PROBLEM STATEMENT: Search the records below for "- injection Hrun as <-. by exists lvb.". Return that line and all remaining lines exactly.

--- MATERIAL FOR THIS EXERCISE Enclosed Below ---

(** Without route rules the loop never panics on an index, whatever the
    lines are: it gets through them, or it stops in a panic of the
    client. *)
Theorem run_total_without_routes cfg (lines : list string) :
  Routes cfg = [] →
  (∃ st, run MatchString ParseFloat ParseString cfg lines = Returns st) ∨
  (∃ why, run MatchString ParseFloat ParseString cfg lines = Aborts why).
Proof.
  intros Hroutes. pose proof (run_index_free cfg lines Hroutes) as Hfree.
  destruct (run MatchString ParseFloat ParseString cfg lines) as [st|acc idx len|why].
  - left. by exists st.
  - by destruct (Hfree acc idx len).
  - right. by exists why.
Qed.

(** *** Bounded label values *)

Lemma resolve_labels_route_absent cfg entry lv lv' :
  resolve_labels MatchString cfg entry lv = Returns lv' →
  entry !! "request" = None → HasRouteMatchers cfg = true →
  lv' !! 2 = lv !! 2.
Proof.
  unfold resolve_labels. intros Hres Hreq Hroutes.
  apply bind_Returns in Hres as (lv1 & [H0 ->]%set_index_Returns & Hres).
  apply bind_Returns in Hres as (lv2 & [H1 ->]%set_index_Returns & Hres).
  rewrite request_labels_absent in Hres by done. simpl in Hres.
  apply bind_Returns in Hres as (lv4 & Hst & Hres).
  apply relabel_loop_inv in Hres as (_ & _ & Hframe5).
  apply status_label_inv in Hst as (_ & Hframe4 & _).
  pose proof (offset_ge_intrinsic cfg). rewrite (intrinsic_routes _ Hroutes) in *.
  rewrite Hframe5, Hframe4 by lia. by rewrite !list_lookup_insert_ne by done.
Qed.

(** With route rules configured, the route slot of every operation
    recorded holds the empty string or one of the configured routes. *)
Theorem route_label_bounded cfg (lines : list string) st :
  Routes cfg ≠ [] →
  run MatchString ParseFloat ParseString cfg lines = Returns st →
  route_bounded cfg (labelValues st) ∧
  Forall (λ op, route_bounded cfg (op_labels op)) (trace st).
Proof.
  intros Hroutes%HasRouteMatchers_spec.
  apply (run_trace_inv cfg (route_bounded cfg) (λ op, route_bounded cfg (op_labels op))).
  - left. by rewrite (intrinsic_routes _ Hroutes).
  - intros lv entry lv' HI Hres.
    assert (route_bounded cfg lv') as HI'.
    { destruct (entry !! "request") as [request|] eqn:Hreq.
      - destruct (resolve_labels_route _ _ _ _ _ _ Hres Hreq Hroutes)
          as (lv0 & lv1 & Hclear & Hloop & Hslot).
        unfold route_bounded. rewrite Hslot.
        apply route_loop_inv in Hloop
          as [[_ ->]|(path & _ & [[_ ->]|(k & re & route & _ & _ & _ & Hroute & Hlt & ->)])];
          [by left..|].
        right. exists route. split; [by eapply list_elem_of_lookup_2|].
        by apply list_lookup_insert_eq.
      - unfold route_bounded.
        by rewrite (resolve_labels_route_absent _ _ _ _ Hres Hreq Hroutes). }
    split; [done|].
    eapply Forall_impl; [apply calls_ops|]. by intros op [-> _].
Qed.

Lemma relabel_value_bounded (c : RelabelConfig) entry :
  WhitelistExists c = true →
  relabel_value c entry ∈ WhitelistMap c ∨ relabel_value c entry = "other"
  ∨ relabel_value c entry = "".
Proof.
  unfold relabel_value. intros ->. destruct (Field entry (SourceValue c)) as [str|]; [|auto].
  simpl. destruct (decide (str ∈ WhitelistMap c)) as [Hin|Hout].
  - rewrite bool_decide_eq_true_2 by done. auto.
  - rewrite bool_decide_eq_false_2 by done. auto.
Qed.

(** The slot of a relabel rule with a whitelist holds, in every
    operation recorded, a member of the whitelist, "other" or the empty
    string. *)
Theorem whitelist_label_bounded cfg (lines : list string) st :
  run MatchString ParseFloat ParseString cfg lines = Returns st →
  Forall (λ op, whitelist_bounded cfg (op_labels op)) (trace st).
Proof.
  intros Hrun.
  apply (run_trace_inv cfg (λ _, True) (λ op, whitelist_bounded cfg (op_labels op)))
    in Hrun as [_ Hops]; [done..|].
  intros lv entry lv' _ Hres. split; [done|].
  apply resolve_labels_inv in Hres as (_ & _ & _ & _ & _ & Hrel & _).
  eapply Forall_impl; [apply calls_ops|]. intros op [-> _] i c Hc Hwl.
  exists (relabel_value c entry). split; [by apply Hrel|by apply relabel_value_bounded].
Qed.

(** *** Lines do not influence each other *)

Lemma route_loop_any_buffer cfg (res : list Regexp) : ∀ i (f : list string) lv lv' lvb,
  route_loop MatchString cfg res i f lv = Returns lv' → 2 < length lvb →
  ∃ lvb', route_loop MatchString cfg res i f lvb = Returns lvb' ∧
    (lv !! 2 = lvb !! 2 → lv' !! 2 = lvb' !! 2).
Proof.
  induction res as [|re res IH]; intros i f lv lv' lvb Hrun Hlen; simpl in *.
  - injection Hrun as <-. by exists lvb.
  - apply bind_Returns in Hrun as (path & Hpath & Hrun). rewrite Hpath. simpl.
    destruct (MatchString re path); [|by apply (IH _ _ lv)].
    apply bind_Returns in Hrun as (route & Hroute & [Hlt ->]%set_index_Returns).
    rewrite Hroute. simpl. rewrite set_index_lt by done.
    eexists. split; [done|]. intros _. by rewrite !list_lookup_insert_eq.
Qed.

--- End of Enclosed MATERIAL FOR THIS EXERCISE ---

OUTPUT FOR THIS TASK:
  - injection Hrun as <-. by exists lvb.
  - apply bind_Returns in Hrun as (path & Hpath & Hrun). rewrite Hpath. simpl.
    destruct (MatchString re path); [|by apply (IH _ _ lv)].
    apply bind_Returns in Hrun as (route & Hroute & [Hlt ->]%set_index_Returns).
    rewrite Hroute. simpl. rewrite set_index_lt by done.
    eexists. split; [done|]. intros _. by rewrite !list_lookup_insert_eq.
Qed.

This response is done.